Sunday, April 11, 2010

Boston Marathon Makes You Hungry

In 8 days I will be running my first Boston marathon.
From everything I have heard, Boston is an extra special marathon, different than all the others.

My sister alerted me to this list of very important tips that was sent out to all participants:

2010 Boston Marathon One Week to Go Tips & Strategies

Apparently, one special thing about Boston is that it will make you very, very hungry, because 6 of the 9 tips involve eating. These are great tips, because it provides a lot great facts I didn't know.

For example:

Tip#5 - At what point of the marathon are you at great risk of getting hungry and dehydrated, and should carry fluid and fuel with you?
Mile 22? After the race?
NO. At the marathon expo! That's right you should make sure you wear your fuel belt, and pin several Gu to your clothes before you go to pick up your race bib.

Tip#2 - The week before, carry food with you at all times. I plan on getting a tray I can strap to the front of me so I can continue to eat my pasta dinner as I go to the bathroom.

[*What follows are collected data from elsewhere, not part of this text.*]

Lemma mux_loop_bounded phys script :
  ∀ fc q, (length (buf q) ≤ cap q)%nat →
  let r := mux_loop phys fc q script in
  (length (buf (queue r)) ≤ cap (queue r))%nat ∧ cap (queue r) = cap q ∧
  is_closed (queue r) = is_closed q.
Proof.
  induction script as [|[d [stream|err]] rest IH]; intros fc q Hle; cbn zeta;
    destruct (decide (fc < 5)) as [Hfc|Hfc].
  - cbn. by rewrite decide_True.
  - cbn. by rewrite decide_False.
  - rewrite mux_loop_cons_ok by done. unfold mux_after. cbn [queue].
    set (q1 := (offer (drain d q) (MuxStream phys stream)).1).
    assert (length (buf (drain d q)) ≤ cap q)%nat as Hd.
    { cbn. rewrite length_drop. lia. }
    destruct (IH fc q1) as (Hb & Hc & Hcl).
    { subst q1. rewrite offer_cap. by apply offer_bounded. }
    subst q1. rewrite offer_cap, offer_is_closed in *. cbn in Hc, Hcl.
    by rewrite Hc, Hcl in *.
  - cbn. by rewrite decide_False.
  - rewrite mux_loop_cons_err by done. cbn. rewrite length_drop. split; [lia|done].
  - cbn. by rewrite decide_False.
Qed.

(** X9: the accept queue never holds more than its capacity: whatever
    the upgrade, [smux.Server] and [AcceptStream] answer and whatever the
    consumer takes off, a queue within its capacity is within its capacity
    when [upgrade] is done with the connection, and [upgrade] has neither
    changed the capacity nor closed the channel. *)
Theorem upgrade_queue_bounded phys upgrade_err smux_err q script :
  (length (buf q) ≤ cap q)%nat →
  let r := upgrade phys upgrade_err smux_err q script in
  (length (buf (queue r)) ≤ cap (queue r))%nat ∧ cap (queue r) = cap q ∧
  is_closed (queue r) = is_closed q.
Proof.
  intros Hle. cbn zeta. unfold upgrade, mux.
  destruct upgrade_err; [done|]. destruct smux_err; [done|].
  apply (mux_loop_bounded phys script 0 q Hle).
Qed.
(** Every ordinal of [datetime]'s range is the ordinal of the valid date
    [_ord2ymd] returns for it. *)
Lemma ord2ymd_ymd2ord (n : Z) :
  1 <= n <= _MAXORDINAL ->
  valid (mkdate (fst (fst (_ord2ymd n))) (snd (fst (_ord2ymd n)))
           (snd (_ord2ymd n)))
  /\ _ymd2ord (fst (fst (_ord2ymd n))) (snd (fst (_ord2ymd n)))
       (snd (_ord2ymd n)) = n.
Proof.
  intros Hn. unfold _MAXORDINAL in Hn. rewrite ord2ymd_chain. cbv zeta.
  assert (H0 : 0 <= n - 1) by lia.
  pose proof (chain_facts (n - 1) H0) as Hc. cbv zeta in Hc.
  set (n0 := n - 1) in *.
  set (a := n0 / 146097) in *. set (r400 := n0 mod 146097) in *.
  set (b := r400 / 36524) in *. set (r100 := r400 mod 36524) in *.
  set (c := r100 / 1461) in *. set (r4 := r100 mod 1461) in *.
  set (e := r4 / 365) in *. set (r1 := r4 mod 365) in *.
  destruct Hc as (Ha & Hb & Hcc & He & Hr & Hsum & Hb4 & He4).
  assert (Hn0 : n = n0 + 1) by (subst n0; lia).
  clearbody a b c e r1. clear r4 r100 r400. clearbody n0.
  unfold valid, MINYEAR, MAXYEAR, _ymd2ord, _days_in_month,
    _days_before_month.
  destruct (Z.eqb_spec e 4) as [E4|E4]; cbn [orb].
  - destruct (He4 E4) as [Hr1 Hc23]. cbn [fst snd year month day].
    assert (Hb3 : b <= 3)
      by (destruct (Z.eq_dec b 4) as [B|B]; [destruct (Hb4 B)|]; lia).
    replace (400 * a + 100 * b + 4 * c + e + 1 - 1)
      with (400 * a + 100 * b + 4 * c + 3 + 1) by lia.
    rewrite dby_formula by lia.
    rewrite (is_leap_formula a b c 3) by lia.
    destruct (Z.eqb_spec c 24); [lia|].
    change (_DAYS_IN_MONTH 12) with 31.
    change (_DAYS_BEFORE_MONTH 12) with 334.
    change (12 =? 2) with false. change (2 <? 12) with true.
    change (3 =? 3) with true. cbn [andb orb negb]. lia.
  - destruct (Z.eqb_spec b 4) as [B4|B4].
    + destruct (Hb4 B4) as (Hc0 & He0 & Hr0). cbn [fst snd year month day].
      replace (400 * a + 100 * b + 4 * c + e + 1 - 1)
        with (400 * a + 100 * 3 + 4 * 24 + 3 + 1) by lia.
      rewrite dby_formula by lia.
      rewrite (is_leap_formula a 3 24 3) by lia.
      change (_DAYS_IN_MONTH 12) with 31.
      change (_DAYS_BEFORE_MONTH 12) with 334.
      change (12 =? 2) with false. change (2 <? 12) with true.
      change (3 =? 3) with true. change (24 =? 24) with true.
      cbn [andb orb negb]. lia.
    + set (leap := (e =? 3) && (negb (c =? 24) || (b =? 3))).
      assert (Hleap : _is_leap (400 * a + 100 * b + 4 * c + e + 1) = leap)
        by (apply is_leap_formula; lia).
      assert (Hdoy : doy_ok leap r1 = true)
        by (apply doy_ok_all; destruct leap; lia).
      unfold doy_ok in Hdoy.
      destruct (doy2md leap r1) as [m d]. cbn [fst snd year month day].
      rewrite Hleap, dby_formula by lia.
      apply andb_true_iff in Hdoy as [Hdoy H5].
      apply andb_true_iff in Hdoy as [Hdoy H4].
      apply andb_true_iff in Hdoy as [Hdoy H3].
      apply andb_true_iff in Hdoy as [H1 H2].
      apply Z.leb_le in H1, H2, H3, H4. apply Z.eqb_eq in H5.
      split; [|lia].
      split; [lia|]. split; [lia|]. clearbody leap.
      destruct (Z.eqb_spec m 2) as [->|Hm2]; cbn [andb] in *; [|lia].
      change (_DAYS_IN_MONTH 2) with 28 in *. destruct leap; lia.
Qed.
Lemma copy_keys_inv (info : gmap string pyval) (keys : list string)
    (copied : list (string * pyval)) :
  traverse (fun k => let* v := lookup_key info k in Ok (k, v)) keys = Ok copied ->
  copied.*1 = keys /\
  (forall k v, (k, v) ∈ copied -> info !! k = Some v).
Proof.
  revert copied. induction keys as [|k keys IH]; simpl; intros copied H.
  - injection H as <-. split; [reflexivity|]. intros k v Hin. inversion Hin.
  - apply bind_ok in H as (kv & Hkv & H).
    apply bind_ok in H as (rest & Hrest & H). injection H as <-.
    apply bind_ok in Hkv as (v & Hv%lookup_key_ok & Hkv). injection Hkv as <-.
    destruct (IH rest Hrest) as [Hfst Hin]. split.
    + rewrite fmap_cons. simpl. f_equal. exact Hfst.
    + intros k' v' [[= -> ->]|Hin']%elem_of_cons; [exact Hv|apply Hin; exact Hin'].
Qed.

Lemma copied_keys_distinct : NoDup copied_keys.
Proof. apply (bool_decide_unpack _). vm_compute. exact I. Qed.

(** What one generated annotation holds. *)
Lemma annotation_of_inv (id : nat) (info : gmap string pyval) (dir : string)
    (a : gmap string pyval) :
  annotation_of id info dir = Ok a ->
  complete_record info /\
  a !! "image_id" = Some (PyInt (Z.of_nat id)) /\
  a !! "pix3d_dir" = Some (PyStr dir) /\
  (forall k, In k copied_keys -> a !! k = info !! k) /\
  (forall k, is_Some (a !! k) ->
     k = "image_id" \/ k = "pix3d_dir" \/ In k copied_keys).
Proof.
  unfold annotation_of. intros H. apply bind_ok in H as (copied & Hc & H).
  injection H as <-. destruct (copy_keys_inv _ _ _ Hc) as [Hfst Hin].
  assert (Hnd : NoDup copied.*1) by (rewrite Hfst; apply copied_keys_distinct).
  assert (Hcopied : forall k, In k copied_keys ->
            exists v, (k, v) ∈ copied /\ info !! k = Some v).
  { intros k Hk. rewrite <- Hfst in Hk. apply list_elem_of_In in Hk.
    apply list_elem_of_fmap in Hk as ([k' v] & -> & Hkv).
    exists v. split; [exact Hkv|apply Hin; exact Hkv]. }
  assert (Hfresh : forall k, In k copied_keys -> k <> "image_id" /\ k <> "pix3d_dir").
  { intros k Hk. split; intros ->; revert Hk; apply (bool_decide_unpack _);
      vm_compute; exact I. }
  repeat apply conj.
  - apply List.Forall_forall. intros k Hk.
    destruct (Hcopied k Hk) as (v & _ & Hv). exists v. exact Hv.
  - rewrite lookup_insert_ne by discriminate. apply lookup_insert_eq.
  - apply lookup_insert_eq.
  - intros k Hk. destruct (Hfresh k Hk) as [Hid Hdir].
    rewrite !lookup_insert_ne by congruence.
    destruct (Hcopied k Hk) as (v & Hkv & ->).
    apply elem_of_list_to_map; assumption.
  - intros k Hsome.
    destruct (decide (k = "pix3d_dir")) as [->|Hdir]; [auto|].
    destruct (decide (k = "image_id")) as [->|Hid]; [auto|].
    rewrite !lookup_insert_ne in Hsome by congruence.
    right. right. destruct Hsome as [v Hv].
    apply elem_of_list_to_map in Hv; [|exact Hnd].
    rewrite <- Hfst. apply list_elem_of_In.
    apply list_elem_of_fmap. exists (k, v). split; [reflexivity|exact Hv].
Qed.

Lemma annotation_of_total (id : nat) (info : gmap string pyval) (dir : string) :
  complete_record info -> is_ok (annotation_of id info dir) = true.
Proof.
  intros Hall. unfold annotation_of.
  assert (Hok : is_ok (traverse
            (fun k => let* v := lookup_key info k in Ok (k, v)) copied_keys) = true).
  { apply traverse_total. intros k Hk.
    unfold complete_record in Hall. rewrite List.Forall_forall in Hall.
    destruct (Hall k Hk) as [v Hv]. unfold lookup_key. rewrite Hv. reflexivity. }
  destruct (traverse _ copied_keys); [reflexivity|discriminate Hok].
Qed.
(** X7: dispatch returns an error -- which the transport answers with
    the status 500 -- exactly when the input parses and holds a request,
    alone or in a batch, whose result is a float that is not finite, an
    overflow or an undefined operation of the calculator: such a result
    cannot be written as JSON.  An input that does not parse is never
    answered with an error of dispatch. *)
Theorem X7_dispatch_fails_on_overflow (data : string) :
  (exists e, fst (HandleRequest data) = Err e) <->
  (exists m req x,
      ParseMessage data = Ok m /\
      In (Request req) (messages_of m) /\
      Result (respond req) = VFloat x /\
      Float64.is_finite x = false).
Proof.
  rewrite HandleRequest_reply.
  destruct (ParseMessage data) as [[req | notif | messages] | err] eqn:Hp.
  - rewrite marshalled_fails, respond_fails.
    2: { apply (parsed_request_finite data (Request req) req Hp). now left. }
    split.
    + intros [x [Hx Hinf]]. exists (Request req), req, x.
      repeat split; [now left | exact Hx | exact Hinf].
    + intros [m [req' [x [H [Hin [Hx Hinf]]]]]]. inversion H. subst m.
      destruct Hin as [Hin | []]. inversion Hin. subst req'. now exists x.
  - split; [intros [e H]; discriminate|].
    intros [m [req' [x [H [Hin _]]]]]. inversion H. subst m.
    destruct Hin as [Hin | []]. discriminate.
  - assert (Hall : (exists e, Marshal_batch (map respond (requests_of messages)) = Err e)
                   <-> (exists m req x,
                           Ok (Batch messages) = Ok m :> result JSONRPCError message /\
                           In (Request req) (messages_of m) /\
                           Result (respond req) = VFloat x /\
                           Float64.is_finite x = false)).
    { unfold Marshal_batch. rewrite marshalled_fails.
      assert (Hb : (exists e,
                       bind (Marshal_responses (map respond (requests_of messages)))
                            (fun ds => Ok (JArray ds)) = Err e)
                   <-> (exists e,
                           Marshal_responses (map respond (requests_of messages)) = Err e)).
      { destruct (Marshal_responses _); simpl; split; intros [e' H];
          try discriminate; now eexists. }
      rewrite Hb, Marshal_responses_fails. split.
      - intros [r [Hin He]]. apply in_map_iff in Hin. destruct Hin as [req [<- Hin]].
        apply requests_of_In in Hin.
        apply respond_fails in He.
        2: { apply (parsed_request_finite data (Batch messages) req Hp Hin). }
        destruct He as [x [Hx Hinf]]. exists (Batch messages), req, x. auto.
      - intros [m [req [x [H [Hin [Hx Hinf]]]]]]. inversion H. subst m.
        simpl in Hin. exists (respond req). split.
        + apply in_map. now apply requests_of_In.
        + apply respond_fails; [|now exists x].
          apply (parsed_request_finite data (Batch messages) req Hp Hin). }
    destruct (map respond (requests_of messages)) as [| r rest] eqn:E; [|exact Hall].
    split; [intros [e H]; discriminate|]. intros H. apply Hall in H.
    destruct H as [e He]. discriminate.
  - rewrite marshalled_fails.
    split; [|intros [m [req [x [H _]]]]; discriminate].
    intros He. exfalso.
    apply ParseMessage_parser_error in Hp. destruct Hp as [_ Hd].
    apply (Marshal_response_fails (CreateErrorResponse err VNil)) in He.
    + destruct He as [x [Hx _]]. discriminate.
    + reflexivity.
    + intros e' He'. inversion He'. subst e'. exact Hd.
    + reflexivity.
Qed.

Lemma X7_witness : exists e, fst (HandleRequest overflow_request) = Err e.
Proof.
  apply (proj2 (X7_dispatch_fails_on_overflow overflow_request)).
  exists (Request overflow_parsed), overflow_parsed, (S754_infinity false).
  repeat split; try (vm_compute; reflexivity). now left.
Defined.

(** ** The shape of what is written *)

Lemma Marshal_omitempty_nil (name : string) (v : value) (x : string * json)
  (ms : list (string * json)) :
  Marshal_interface_omitempty name v = Ok (x :: ms) -> v <> VNil.
Proof. intros H ->. discriminate. Qed.

Lemma Marshal_response_object (r : JSONRPCResponse) (d : json) :
  Response_JSONRPC r = JSONRPCVersion ->
  has_result r && has_error r = false ->
  Marshal_response r = Ok d ->
  response_object d.
Proof.
  intros Hv Hnot. unfold Marshal_response.
  destruct (Marshal_interface_omitempty "result" (Result r)) as [res |] eqn:Eres;
    [|discriminate].
  cbn [bind].
  match goal with
  | |- bind ?m _ = _ -> _ => destruct m as [err |] eqn:Eerr; [|discriminate]
  end.
  cbn [bind].
  destruct (Marshal_value (Response_ID r)) as [id |]; [|discriminate].
  cbn [bind]. intros H. inversion H. subst d. rewrite Hv.
  assert (Herr : err = [] \/ exists e, err = [("error"%string, e)] /\ has_error r = true).
  { unfold has_error. destruct (Error r) as [e |].
    - destruct (Marshal_error e); [|discriminate].
      inversion Eerr. right. eexists. split; reflexivity.
    - inversion Eerr. now left. }
  destruct (Marshal_omitempty_shape _ _ _ Eres) as [-> | [x ->]].
  - destruct Herr as [-> | [y [-> _]]];
      (split; [reflexivity | split; [eexists; reflexivity | left; reflexivity]]).
  - apply Marshal_omitempty_nil in Eres.
    assert (Hr : has_result r = true).
    { unfold has_result. destruct (Result r); congruence. }
    destruct Herr as [-> | [y [-> He]]].
    + split; [reflexivity | split; [eexists; reflexivity | right; reflexivity]].
    + rewrite Hr, He in Hnot. discriminate.
Qed.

Tip#3 - What's the first thing to do when you arrive in Boston? Relax? See the sites? Pick up your bib? NO! For God's sake, find a grocery store!

Saturday, April 10, 2010

Cary Road Race 10K PRs!

Shannon and I ran the Cary Road Race 10K this morning, and we both set a whole bunch of new PRs!
I set a personal record by eating 8 slices of bread from the Great Harvest Bread Company.
This breaks my previous record of 5, set last year. What makes this more astounding is that I also ate an apple, a banana and almost 2 bagels.
Our friend Bob Sites took this great
picture while he was running the 10K
We also set a record time of 4-1/2 hours for a 10K, spending almost 3 hours hanging around afterwards for the awards ceremony and catching up with friends.

Shannon had a great race, setting a PR of PRs. Her time of 43:51 for the 10K ranked a 70.2% on the age graded scale, breaking 70% for the first time ever! 

I did not do so well. Out of the 3 guys wearing the Brooks Launch red and orange shoes, I came in last place. I will be going out today to find those Hello Kitty racing flats.

I did, however, set a new PBOR (Personal-Body-Odor-Record) , managing to offend even my own dull senses.

Shannon took a bunch of pictures of the 10K and 5K which are here.